**Task:**
Give back exactly the lines of the material below, starting with the line with "Definition ask_write : PolicyConfig" and going on through the line with "OperationExec) by (vm_compute; reflexivity).".
Data to process Block Start
(** ** Concrete policies *)
Section examples.
#[local] Instance tables : Unicode := ascii_unicode.
Definition open_file : FilePolicy := mkFilePolicy (lit "allow") false None None.
Definition ask_write : PolicyConfig :=
  mkPolicyConfig true open_file
    (mkFilePolicy (lit "Ask ") false (Some [lit "/data/**"]) (Some [lit "/data/secret/**"]))
    (mkExecPolicy [] false None None).
Definition ask_exec : PolicyConfig :=
  mkPolicyConfig true open_file open_file (mkExecPolicy (lit "ask") true (Some [lit "ls"; lit "git log*"]) None).
Definition review_rm : PolicyConfig :=
  mkPolicyConfig true open_file open_file (mkExecPolicy [] false None (Some [lit "rm *"])).
Definition write_to (path : string) : arguments := [(lit "path", AString (lit path))].
Definition run_command (command : str) : arguments := [(lit "command", AString command)].

Lemma file_call_let_through_witness :
  matchesAnyGlob (lit "notes/a.md") (pBypass (eWrite (NormalizePolicyConfig ask_write))) = true.
Proof.
  assert (H : policyDecision ask_write (lit "write") (write_to "notes/a.md") = DecisionBypass) by (vm_compute; reflexivity).
  assert (Ho : OperationForTool (lit "write") = Some OperationWrite) by (vm_compute; reflexivity).
  destruct (file_call_let_through ask_write (lit "write") (write_to "notes/a.md") OperationWrite _
    eq_refl Ho (or_intror (conj eq_refl eq_refl)) eq_refl H) as [_ Hp].
  apply (Hp (lit "notes/a.md")). split; [|discriminate]. exists (lit "notes/a.md").
  split; [|vm_compute; reflexivity]. vm_compute. left.
Defined.
Lemma command_let_through_witness :
  exists exe, simpleExecutable (readString (run_command (lit "git log -3")) (lit "command")) = Some exe.
Proof.
  assert (H : policyDecision ask_exec (lit "exec") (run_command (lit "git log -3")) = DecisionBypass)
    by (vm_compute; reflexivity).
  assert (Ho : OperationForTool (lit "exec") = Some OperationExec) by (vm_compute; reflexivity).
  destruct (command_let_through ask_exec (lit "exec") (run_command (lit "git log -3")) _
    eq_refl Ho eq_refl eq_refl H) as (_ & _ & _ & exe & raw & He & _).
  exists exe. exact He.
Defined.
Data to process Block End
**Answer to the exercise:**
Definition ask_write : PolicyConfig :=
  mkPolicyConfig true open_file
    (mkFilePolicy (lit "Ask ") false (Some [lit "/data/**"]) (Some [lit "/data/secret/**"]))
    (mkExecPolicy [] false None None).
Definition ask_exec : PolicyConfig :=
  mkPolicyConfig true open_file open_file (mkExecPolicy (lit "ask") true (Some [lit "ls"; lit "git log*"]) None).
Definition review_rm : PolicyConfig :=
  mkPolicyConfig true open_file open_file (mkExecPolicy [] false None (Some [lit "rm *"])).
Definition write_to (path : string) : arguments := [(lit "path", AString (lit path))].
Definition run_command (command : str) : arguments := [(lit "command", AString command)].

Lemma file_call_let_through_witness :
  matchesAnyGlob (lit "notes/a.md") (pBypass (eWrite (NormalizePolicyConfig ask_write))) = true.
Proof.
  assert (H : policyDecision ask_write (lit "write") (write_to "notes/a.md") = DecisionBypass) by (vm_compute; reflexivity).
  assert (Ho : OperationForTool (lit "write") = Some OperationWrite) by (vm_compute; reflexivity).
  destruct (file_call_let_through ask_write (lit "write") (write_to "notes/a.md") OperationWrite _
    eq_refl Ho (or_intror (conj eq_refl eq_refl)) eq_refl H) as [_ Hp].
  apply (Hp (lit "notes/a.md")). split; [|discriminate]. exists (lit "notes/a.md").
  split; [|vm_compute; reflexivity]. vm_compute. left.
Defined.
Lemma command_let_through_witness :
  exists exe, simpleExecutable (readString (run_command (lit "git log -3")) (lit "command")) = Some exe.
Proof.
  assert (H : policyDecision ask_exec (lit "exec") (run_command (lit "git log -3")) = DecisionBypass)
    by (vm_compute; reflexivity).
  assert (Ho : OperationForTool (lit "exec") = Some OperationExec) by (vm_compute; reflexivity).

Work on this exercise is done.